Lemma py_int_raises v e : py_int v = Raised e → e ≠ KeyError.
Proof.
  destruct v as [|n|s|l|tb]; simpl; try congruence.
  destruct (int_of_text s); congruence.
Qed.

Lemma getTraceback_raises v e :
  getTraceback v = Raised e → e = AttributeError.
Proof. destruct v; simpl; congruence. Qed.

Lemma resolve_failure_raises self w v e :
  the_event w !! "log_failure" = Some v →
  getTraceback v = Raised e →
  resolve self w = (Raised e, w).
Proof.
  intros Hfail Htb. unfold resolve. py_unfold.
  rewrite priority_by_level_run.
  rewrite (contains_present _ _ _ Hfail), (getitem_present _ _ _ Hfail).
  by rewrite Htb.
Qed.

Lemma resolve_override_raises self w v e :
  the_event w !! "log_failure" = None →
  the_event w !! "syslogPriority" = Some v →
  py_int v = Raised e →
  resolve self w = (Raised e, w).
Proof.
  intros Hfail Hprio Hint. unfold resolve. py_unfold.
  rewrite priority_by_level_run.
  rewrite (contains_absent _ _ Hfail).
  rewrite (contains_present _ _ _ Hprio), (getitem_present _ _ _ Hprio).
  by rewrite Hint.
Qed.

Lemma resolve_outcome self w :
  (∃ r, resolve self w = (Returned r, w)) ∨
  (∃ e, e ≠ KeyError ∧ resolve self w = (Raised e, w)).
Proof.
  destruct (the_event w !! "log_failure") as [v|] eqn:Hfail.
  - destruct (getTraceback v) as [tb|e] eqn:Htb.
    + left. destruct v; try discriminate. injection Htb as ->.
      eexists. by apply resolve_failure.
    + right. exists e. split.
      * by rewrite (getTraceback_raises _ _ Htb).
      * by eapply resolve_failure_raises.
  - destruct (the_event w !! "syslogPriority") as [v|] eqn:Hprio.
    + destruct (py_int v) as [n|e] eqn:Hint.
      * left. eexists. by eapply resolve_override.
      * right. exists e. split; [by eapply py_int_raises|].
        by eapply resolve_override_raises.
    + left. eexists. by apply resolve_level.
Qed.

Lemma call_resolve_raises self w e :
  resolve self w = (Raised e, w) → __call__ self w = (Raised e, w).
Proof.
  intros H. unfold __call__. by erewrite bind_raised by exact H.
Qed.

Lemma event_facility_raises ev e :
  event_facility ev = Raised e → e ≠ KeyError.
Proof.
  unfold event_facility.
  destruct (ev !! "syslogFacility"); [apply py_int_raises | done].
Qed.

(** The three ways a call can end. *)
Lemma call_cases self w :
  (∃ e, e ≠ KeyError ∧ __call__ self w = (Raised e, w)) ∨
  (∃ priority,
     (resolve self w).1 = Returned ("", priority) ∧
     __call__ self w = (Returned tt, w)) ∨
  (∃ text priority facility,
     (resolve self w).1 = Returned (text, priority) ∧
     text ≠ "" ∧
     event_facility (the_event w) = Returned facility ∧
     __call__ self w =
       (Returned tt,
        World (the_event w) (opened w)
              (submitted w ++
               replicate (length (retained_lines text))
                 (Submission (syslog self) (Z.lor priority facility) text)))).
Proof.
  destruct (resolve_outcome self w) as [[[text priority] Hres]|[e [He Hres]]].
  - pose proof (f_equal fst Hres) as Hfst. simpl in Hfst.
    rewrite (call_resolved _ _ _ _ _ _ Hfst).
    destruct (decide (text = "")) as [->|Htext].
    + right. left. exists priority. by rewrite write_empty.
    + destruct (event_facility (the_event w)) as [facility|e] eqn:Hfac.
      * right. right. exists text, priority, facility.
        by rewrite (write_nonempty _ _ _ _ _ _ Htext Hfac).
      * left. exists e. split; [by eapply event_facility_raises|].
        by apply write_facility_raises.
  - left. exists e. split; [done|]. by apply call_resolve_raises.
Qed.

(** X8: a call never raises [KeyError]: every key it reads is either
    tested with [in] first or read inside the [try] block. *)
Theorem call_never_raises_KeyError self w :
  (__call__ self w).1 ≠ Raised KeyError.
Proof.
  destruct (call_cases self w)
    as [[e' [He ->]]|[[p [_ ->]]|[text [p [f [_ [_ [_ ->]]]]]]]];
    simpl; congruence.
Qed.



(** X11: a [syslogFacility] that [int] rejects matters only when there
    is text: with an empty resolved text the facility is not read and
    the call returns, otherwise the call raises what [int] raises and
    submits nothing. *)
Theorem bad_facility_raises_if_text self w text priority e :
  (resolve self w).1 = Returned (text, priority) →
  event_facility (the_event w) = Raised e →
  __call__ self w =
    if decide (text = "") then (Returned tt, w) else (Raised e, w).
Proof.
  intros Hres Hfac. rewrite (call_resolved _ _ _ _ _ _ Hres).
  destruct (decide (text = "")) as [->|Htext].
  - apply write_empty.
  - by apply write_facility_raises.
Qed.

(** X12: whatever its outcome, a call leaves the [openlog] calls and the
    earlier submissions as they are and adds submissions that all go
    through the function in [self.syslog] with the same bits and the
    same text. *)
Theorem call_appends_through_own_syslog self w :
  ∃ n b text,
    (__call__ self w).2 =
    World (the_event w) (opened w)
          (submitted w ++ replicate n (Submission (syslog self) b text)).
Proof.
  destruct (call_cases self w)
    as [[e' [_ ->]]|[[p [_ ->]]|[text [p [f [_ [_ [_ ->]]]]]]]]; simpl.
  - exists O, 0, "". simpl. rewrite app_nil_r. by destruct w.
  - exists O, 0, "". simpl. rewrite app_nil_r. by destruct w.
  - by eexists _, _, _.
Qed.

End ErrorFacts.

(** ** Construction, assignment and call *)




Section CallerFacts.

Variable int_of_text : string → option Z.
Variable encode : string → string → string.

Local Abbreviation __call__ := (__call__ int_of_text encode).
Local Abbreviation event_facility := (event_facility int_of_text).




End CallerFacts.

(** X16: the two level tables are inverse to each other: a key has a
    priority in [toSyslogLevelMapping] exactly when
    [fromSyslogLevelMapping] has that key for the priority.  No level is
    lost by the inversion, the five priorities being distinct. *)
Theorem level_tables_are_inverse (key : value) (priority : Z) :
  dict_getitem toSyslogLevelMapping key = Returned priority ↔
  priority_getitem fromSyslogLevelMapping priority = Returned key.
Proof.
  split.
  - destruct key as [|n|s|l|tb];
      try (rewrite dict_getitem_other by done; discriminate).
    rewrite dict_getitem_level. intros [= <-]. by destruct l.
  - assert (fromSyslogLevelMapping =
            [ (stdsyslog.LOG_DEBUG, VLevel LogLevel.debug);
              (stdsyslog.LOG_INFO, VLevel LogLevel.info);
              (stdsyslog.LOG_WARNING, VLevel LogLevel.warn);
              (stdsyslog.LOG_ERR, VLevel LogLevel.error);
              (stdsyslog.LOG_ALERT, VLevel LogLevel.critical) ]) as ->
      by reflexivity.
    simpl.
    repeat (case_decide; [subst; by intros [= <-]|]).
    discriminate.
Qed.

Section TextCallerFacts.

Variable int_of_text : string → option Z.
Variable encode : string → string → string.
Variable stamp : Type.
Variable formatTime : stamp → option string → string.
Variable formatEventAsClassicLogText :
  event → (stamp → string) → option string.


End TextCallerFacts.

Section MoreCallFacts.

Variable int_of_text : string → option Z.
Variable encode : string → string → string.

Local Abbreviation resolve := (resolve int_of_text encode).
Local Abbreviation __call__ := (__call__ int_of_text encode).
Local Abbreviation event_facility := (event_facility int_of_text).


(** X19: for an event without [syslogFacility] the bits of every
    submission are the resolved priority itself: the facility given to
    the constructor goes to [openlog] only and is not or-ed in. *)
Theorem no_facility_submits_priority self w text priority :
  (resolve self w).1 = Returned (text, priority) →
  the_event w !! "syslogFacility" = None →
  __call__ self w =
    (Returned tt,
     World (the_event w) (opened w)
       (submitted w ++
        replicate (length (retained_lines text))
          (Submission (syslog self) priority text))).
Proof.
  intros Hres Hkey. rewrite (call_resolved _ _ _ _ _ _ Hres).
  destruct (decide (text = "")) as [->|Htext].
  - rewrite write_empty. simpl. rewrite app_nil_r. by destruct w.
  - rewrite (write_nonempty _ _ _ _ 0 _ Htext).
    + by rewrite Z.lor_0_r.
    + unfold event_facility. by rewrite Hkey.
Qed.

End MoreCallFacts.



Lemma bad_facility_raises_if_text_witness :
  (resolve int_of_decimal encode_ascii hi_observer named_facility_world).1
    = Returned ("hello", stdsyslog.LOG_INFO) ∧
  event_facility int_of_decimal (the_event named_facility_world)
    = Raised ValueError ∧
  __call__ int_of_decimal encode_ascii hi_observer named_facility_world
    = (Raised ValueError, named_facility_world) ∧
  __call__ int_of_decimal encode_ascii silent_observer named_facility_world
    = (Returned tt, named_facility_world).
Proof.
  split; [reflexivity|]. split; [reflexivity|]. split.
  - apply (bad_facility_raises_if_text int_of_decimal encode_ascii
             hi_observer named_facility_world "hello" stdsyslog.LOG_INFO
             ValueError); reflexivity.
  - apply (bad_facility_raises_if_text int_of_decimal encode_ascii
             silent_observer named_facility_world "" stdsyslog.LOG_INFO
             ValueError); reflexivity.
Defined.
(** * Async locks of typescript-locks: QueueLock, SemaphoreLock, SimpleLock, ReadWriteLock

    A shallow embedding of the four lock classes of [src/queueLock.ts],
    [src/simpleLock.ts] and [src/readWriteLock.ts], and the properties their
    specification states about them.

    Execution model.  The locks run on the single-threaded JavaScript event
    loop: a call of [acquire()] runs the promise executor, and with it the
    first call of [tryAcquire], to completion before anything else runs; an
    invocation of a release function runs to completion too, including the
    [tryAcquire] closures it takes off a queue and calls.  One such run is one
    atomic step of the model, and a program is an interleaving of these
    steps.

    Continuations.  Every call of [acquire()] creates one promise and one
    closure [tryAcquire] that captures its [resolve].  A [Caller] names that
    call.  A queue of closures is a list of callers, calling a queued closure
    is calling [tryAcquire] for its caller, and [resolve(release)] is recorded
    as output: every operation returns, next to the new state, the callers
    whose promise it resolved, in order.

    Numbers.  A counter of the source ([permits], [readers]) is a JavaScript
    number that only ever holds an integer; it is an integer of [Z] here,
    which is exact as long as the counter stays below 2^53.  Beyond, [x--] and
    [x++] round: [SemaphoreLockDouble] is the semaphore with that arithmetic,
    and the statements about the value of [permits] are made on it. *)

From Stdlib Require Import String DecimalString.
From Stdlib Require Import ZArith QArith Qround Bool Arith Lia List.
Import ListNotations.
Close Scope Q_scope.

Set Implicit Arguments.

(** ** Callers and array operations *)

Definition Caller := nat.

(** [Array.prototype.push]: append at the tail. *)
Definition push {A : Type} (q : list A) (x : A) : list A := q ++ [x].

(** [Array.prototype.shift]: take the head off; [undefined] on an empty array. *)
Definition shift {A : Type} (q : list A) : option A * list A :=
  match q with
  | [] => (None, [])
  | x :: rest => (Some x, rest)
  end.

(** Membership test and removal of one occurrence, for the bookkeeping of the
    test harnesses below. *)
Definition mem (c : Caller) (l : list Caller) : bool := existsb (Nat.eqb c) l.

Fixpoint remove1 (c : Caller) (l : list Caller) : list Caller :=
  match l with
  | [] => []
  | x :: rest => if Nat.eqb c x then rest else x :: remove1 c rest
  end.
(** A leg whose departure body has a velocity that starts with NaN. *)
Lemma X17_nan_departure_velocity_is_never_flagged_witness :
  let nanLeg :=
    spaceTrajectories.mkCaptureLeg
      (spaceTrajectories.departureBodyPosition_ freshLeg)
      (spaceTrajectories.mkVector3d spaceTrajectories.NaN (spaceTrajectories.Finite 5)
                                    (spaceTrajectories.Finite 6))
      (spaceTrajectories.velocityAfterDeparture_ freshLeg)
      spaceTrajectories.NaN (spaceTrajectories.Finite 10) (spaceTrajectories.Finite 1)
      (spaceTrajectories.Finite 1) (spaceTrajectories.Finite 7)
      (spaceTrajectories.Finite 0) in
  let velocity :=
    spaceTrajectories.mkVector3d (spaceTrajectories.Finite 9) (spaceTrajectories.Finite 5)
                                 (spaceTrajectories.Finite 6) in
  spaceTrajectories.isnan
    (spaceTrajectories.coeff0
       (spaceTrajectories.velocityAfterDeparture_
          (fst (@spaceTrajectories.calculateLeg plainMissionSegments velocity nanLeg)))) = true.
Proof.
  intros nanLeg velocity.
  apply (@X17_nan_departure_velocity_is_never_flagged plainMissionSegments
           velocity velocity [] [] [] (spaceTrajectories.Finite 100) nanLeg).
  reflexivity.
Defined.

Lemma X18_updateDefiningVariables_keeps_the_maneuver_witness :
  spaceTrajectories.updateDefiningVariables [] freshLeg = Undefined /\
  spaceTrajectories.deltaV_
    (spaceTrajectories.setTimeOfFlight (spaceTrajectories.Finite 50) freshLeg) =
  spaceTrajectories.deltaV_ freshLeg.
Proof.
  destruct (@X18_updateDefiningVariables_keeps_the_maneuver plainMissionSegments
              [] freshLeg) as [Hempty _].
  destruct (@X18_updateDefiningVariables_keeps_the_maneuver plainMissionSegments
              [spaceTrajectories.Finite 50] freshLeg) as [_ Hupdated].
  split; [apply Hempty; reflexivity|].
  apply (Hupdated (spaceTrajectories.setTimeOfFlight (spaceTrajectories.Finite 50) freshLeg)).
  reflexivity.
Defined.

Lemma X19_intermediatePoints_calculates_for_later_calls_witness :
  let velocityAtSampling :=
    spaceTrajectories.mkVector3d (spaceTrajectories.Finite 9) (spaceTrajectories.Finite 5)
                                 (spaceTrajectories.Finite 6) in
  let velocityNow :=
    spaceTrajectories.mkVector3d (spaceTrajectories.Finite 20) (spaceTrajectories.Finite 5)
                                 (spaceTrajectories.Finite 6) in
  let result :=
    @spaceTrajectories.intermediatePoints plainMissionSegments velocityAtSampling
      (spaceTrajectories.Finite 1) [] [] (spaceTrajectories.Finite 0) freshLeg in
  @spaceTrajectories.maneuvers plainMissionSegments velocityNow [] [] []
    (spaceTrajectories.Finite 100) (fst result) =
  (fst result,
   ([spaceTrajectories.departureBodyPosition_ freshLeg],
    [spaceTrajectories.plus (spaceTrajectories.Finite 0) (spaceTrajectories.Finite 100)],
    [spaceTrajectories.Finite (9 - 4)])).
Proof.
  apply (@X19_intermediatePoints_calculates_for_later_calls plainMissionSegments
           (spaceTrajectories.mkVector3d (spaceTrajectories.Finite 9)
              (spaceTrajectories.Finite 5) (spaceTrajectories.Finite 6))
           (spaceTrajectories.mkVector3d (spaceTrajectories.Finite 20)
              (spaceTrajectories.Finite 5) (spaceTrajectories.Finite 6))
           (spaceTrajectories.Finite 1) [] [] [] [] [] (spaceTrajectories.Finite 0)
           (spaceTrajectories.Finite 100) freshLeg);
    reflexivity.
Defined.
(** X5.  With the instrument connected and the body accepted, a 500 can
    only come from the endpoint, and the provider wraps it on its way out:
    the detail the client reads is "Could not connect to camera: " (or
    "... to motor: ") followed by the text of the endpoint's own error,
    although the connection had succeeded. *)
Theorem endpoint_failure_reaches_client req h resp d :
  connects req h -> ~ rejects req ->
  app req h = (Return resp, d) ->
  status_code resp = 500%Z ->
  exists cause,
    resp = server_error
             (provider_says req
                ++ str (HTTPException 500 (endpoint_says req ++ str cause))).
Proof.
  intros Hc Hv H Hs. unfold connects in Hc.
  destruct req as [|b|b|b| |b]; unfold app in H;
    cbn [camera_route rejects provider_says endpoint_says] in *.
  1-3: apply camera_route_anatomy in H;
       destruct H as [(e & He & _)|(camera & _ & [(errors & Hr & _)|
                      [(request & x & de & _ & _ & -> & _)|
                       (request & e & de & _ & He & -> & _)]])];
       [ destruct Hc as (camera & Hc); pose proof (camera_answer_unique _ _ _ He Hc);
         discriminate
       | try discriminate Hr; destruct Hv; now exists errors
       | rewrite render_status in Hs; discriminate
       | ].
  4-6: apply motor_route_anatomy in H;
       destruct H as [(cause & Hno & _)|(s & m & _ & _ & [(errors & Hr & _)|
                      [(request & x & de & _ & _ & -> & _)|
                       (request & e & de & _ & He & -> & _)]])];
       [ now destruct Hno
       | try discriminate Hr; destruct Hv; now exists errors
       | rewrite render_status in Hs; discriminate
       | ].
  - destruct (endpoint_raise_detail Frame camera None _ e de He) as (cause & ->).
    now exists cause.
  - destruct (endpoint_raise_detail (Set_exposure request) camera None _ e de He)
      as (cause & ->). now exists cause.
  - destruct (endpoint_raise_detail (Set_gain request) camera None _ e de He)
      as (cause & ->). now exists cause.
  - destruct (endpoint_raise_detail (Move_motor request) None (Some m) _ e de He)
      as (cause & ->). now exists cause.
  - destruct (endpoint_raise_detail Get_motor_position None (Some m) _ e de He)
      as (cause & ->). now exists cause.
  - destruct (endpoint_raise_detail (Set_motor_speed request) None (Some m) _ e de He)
      as (cause & ->). now exists cause.
Qed.

(** ** [PUT /gain] *)

(** X6.  [PUT /gain] with a gain that is not negative (zero included) and a
    connected camera whose [set_gain] returns: the response is 200 with
    the message "Gain set to <v>"; the request calls [set_gain] once, with
    [v], between the two lines it logs, and the provider logs its clean-up
    line last. *)
Theorem gain_is_set body v h :
  reads "gain" body v -> (0 <=? v)%float = true ->
  camera_says h ("Attempting to set gain to " ++ str_float v ++ ".")
    (fun cam => pysilico.set_gain cam v) tt ->
  app (PUT_gain body) h =
    (Return (ok_response [("message", JString ("Gain set to " ++ str_float v))]),
     gain_events v).
Proof.
  intros Hr Hpos (cam & Hc & Hm). unfold app, GainSettings_validate.
  rewrite (reads_validates _ (ge 0) _ _ Hr (not_negative_passes_ge v Hpos)).
  assert (He : set_gain {| gain := v |} (Some cam) (extend h camera_prelude) =
               (Return (Dict [("message", JString ("Gain set to " ++ str_float v))]),
                [Log INFO ("Attempting to set gain to " ++ str_float v ++ ".");
                 Call (camera_set_gain v);
                 Log INFO "Gain set successfully."])).
  { unfold set_gain. cbn [gain]. py. now rewrite Hm. }
  rewrite (camera_route_run _ set_gain h cam _ _ Hc He). reflexivity.
Qed.
(** C2, as stated, fails: [clear(1.0, 1.0, 1.0, 1.0, color=(0.0, 0.0, 0.0,
    0.0))] gives every channel twice, with different values, and is not
    rejected.  It returns [None] after one crossing that carries the
    channels of [color]. *)
Lemma clear_conflict_not_rejected :
  pad4 [f0_0; f0_0; f0_0; f0_0] <> [f1_0; f1_0; f1_0; f1_0] /\
  fst (Framebuffer.clear_call 2 [f1_0; f1_0; f1_0; f1_0] PyNone
         (PyTuple [f0_0; f0_0; f0_0; f0_0]) w0)
  = Ok PyNone /\
  calls (snd (Framebuffer.clear_call 2 [f1_0; f1_0; f1_0; f1_0] PyNone
                (PyTuple [f0_0; f0_0; f0_0; f0_0]) w0))
  = [(3%positive, Call_clear f0_0 f0_0 f0_0 f0_0 f1_0 PyNone)].
Proof. split; [discriminate | split; reflexivity]. Qed.

Lemma clear_color_replaces_channels_witness :
  tuple (PyTuple [f0_0; f0_0; f0_0; f0_0]) = Ok [f0_0; f0_0; f0_0; f0_0] /\
  Framebuffer.clear 2 f1_0 f1_0 f1_0 f1_0 f1_0 PyNone
    (PyTuple [f0_0; f0_0; f0_0; f0_0]) w0
  = Framebuffer.clear 2 f0_0 f0_0 f0_0 f0_0 f1_0 PyNone PyNone w0.
Proof.
  split; [reflexivity |].
  apply (clear_color_replaces_channels 2 f1_0 f1_0 f1_0 f1_0 f1_0 PyNone
           (PyTuple [f0_0; f0_0; f0_0; f0_0]) [f0_0; f0_0; f0_0; f0_0] w0).
  reflexivity.
Defined.

(** C7, as stated, fails: a 3-tuple given to the [viewport] setter and a
    5-tuple given to the [scissor] setter both cross into the internal
    object, which is where the error comes from. *)
Lemma wrong_length_reaches_driver :
  calls w0 = [] /\
  Framebuffer.viewport_setter 2 (PyTuple [PyInt 1; PyInt 2; PyInt 3]) w0
  = (Raise (MglError "viewport"),
     crossed 3 (Set_viewport (PyTuple [PyInt 1; PyInt 2; PyInt 3])) w0) /\
  calls (snd (Framebuffer.viewport_setter 2 (PyTuple [PyInt 1; PyInt 2; PyInt 3]) w0))
  = [(3%positive, Set_viewport (PyTuple [PyInt 1; PyInt 2; PyInt 3]))] /\
  calls (snd (Framebuffer.scissor_setter 2
                (PyTuple [PyInt 1; PyInt 2; PyInt 3; PyInt 4; PyInt 5]) w0))
  = [(3%positive, Set_scissor (PyTuple [PyInt 1; PyInt 2; PyInt 3; PyInt 4; PyInt 5]))].
Proof. repeat split. Qed.

Lemma setter_forwards_any_length_witness :
  Framebuffer.viewport_setter 2 (PyList [PyInt 1; PyInt 2; PyInt 3]) w0
  = (returning_none
       (fst (mglo_exec 3%positive (Set_viewport (PyTuple [PyInt 1; PyInt 2; PyInt 3]))
               (driver w0))),
     crossed 3 (Set_viewport (PyTuple [PyInt 1; PyInt 2; PyInt 3])) w0)
  /\
  Framebuffer.scissor_setter 2 (PyList [PyInt 1; PyInt 2; PyInt 3]) w0
  = (returning_none
       (fst (mglo_exec 3%positive (Set_scissor (PyTuple [PyInt 1; PyInt 2; PyInt 3]))
               (driver w0))),
     crossed 3 (Set_scissor (PyTuple [PyInt 1; PyInt 2; PyInt 3])) w0).
Proof.
  apply (setter_forwards_any_length 2 3 (PyList [PyInt 1; PyInt 2; PyInt 3])
           [PyInt 1; PyInt 2; PyInt 3] fb_256 w0); reflexivity.
Defined.

Lemma use_sets_active_framebuffer_witness :
  exists o c,
    framebuffers w0 !! 4%positive = Some o /\
    ctx o = Some (PyObject ClsContext c) /\
    contexts (snd (Framebuffer.use 4 w0)) !! c
    = Some (mkContext (PyObject ClsFramebuffer 4)) /\
    (forall c', c' <> c ->
       contexts (snd (Framebuffer.use 4 w0)) !! c' = contexts w0 !! c').
Proof.
  apply (use_sets_active_framebuffer 4 PyNone w0 (snd (Framebuffer.use 4 w0))).
  reflexivity.
Defined.

(** Two framebuffers of one context, used one after the other: the second
    replaces the first. *)
Example use_overwrites :
  contexts (run [Use 2] w0) !! 1%positive
  = Some (mkContext (PyObject ClsFramebuffer 2)) /\
  contexts (run [Use 2; Use 4] w0) !! 1%positive
  = Some (mkContext (PyObject ClsFramebuffer 4)) /\
  bound (driver (run [Use 2; Use 4] w0)) = Some 5%positive.
Proof. repeat split. Qed.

- **WHAT YOU NEED TO DO**: Your answer is to contain exactly the lines from the one holding "[PyInt 1; PyInt 2; PyInt 3] fb_256" to the end of the entries, with no other line.

- **SOLUTION**:
           [PyInt 1; PyInt 2; PyInt 3] fb_256 w0); reflexivity.
Defined.

Lemma use_sets_active_framebuffer_witness :
  exists o c,
    framebuffers w0 !! 4%positive = Some o /\
    ctx o = Some (PyObject ClsContext c) /\
    contexts (snd (Framebuffer.use 4 w0)) !! c
    = Some (mkContext (PyObject ClsFramebuffer 4)) /\
    (forall c', c' <> c ->
       contexts (snd (Framebuffer.use 4 w0)) !! c' = contexts w0 !! c').
Proof.
  apply (use_sets_active_framebuffer 4 PyNone w0 (snd (Framebuffer.use 4 w0))).
  reflexivity.
Defined.

(** Two framebuffers of one context, used one after the other: the second
    replaces the first. *)
Example use_overwrites :
  contexts (run [Use 2] w0) !! 1%positive
  = Some (mkContext (PyObject ClsFramebuffer 2)) /\
  contexts (run [Use 2; Use 4] w0) !! 1%positive
  = Some (mkContext (PyObject ClsFramebuffer 4)) /\
  bound (driver (run [Use 2; Use 4] w0)) = Some 5%positive.
Proof. repeat split. Qed.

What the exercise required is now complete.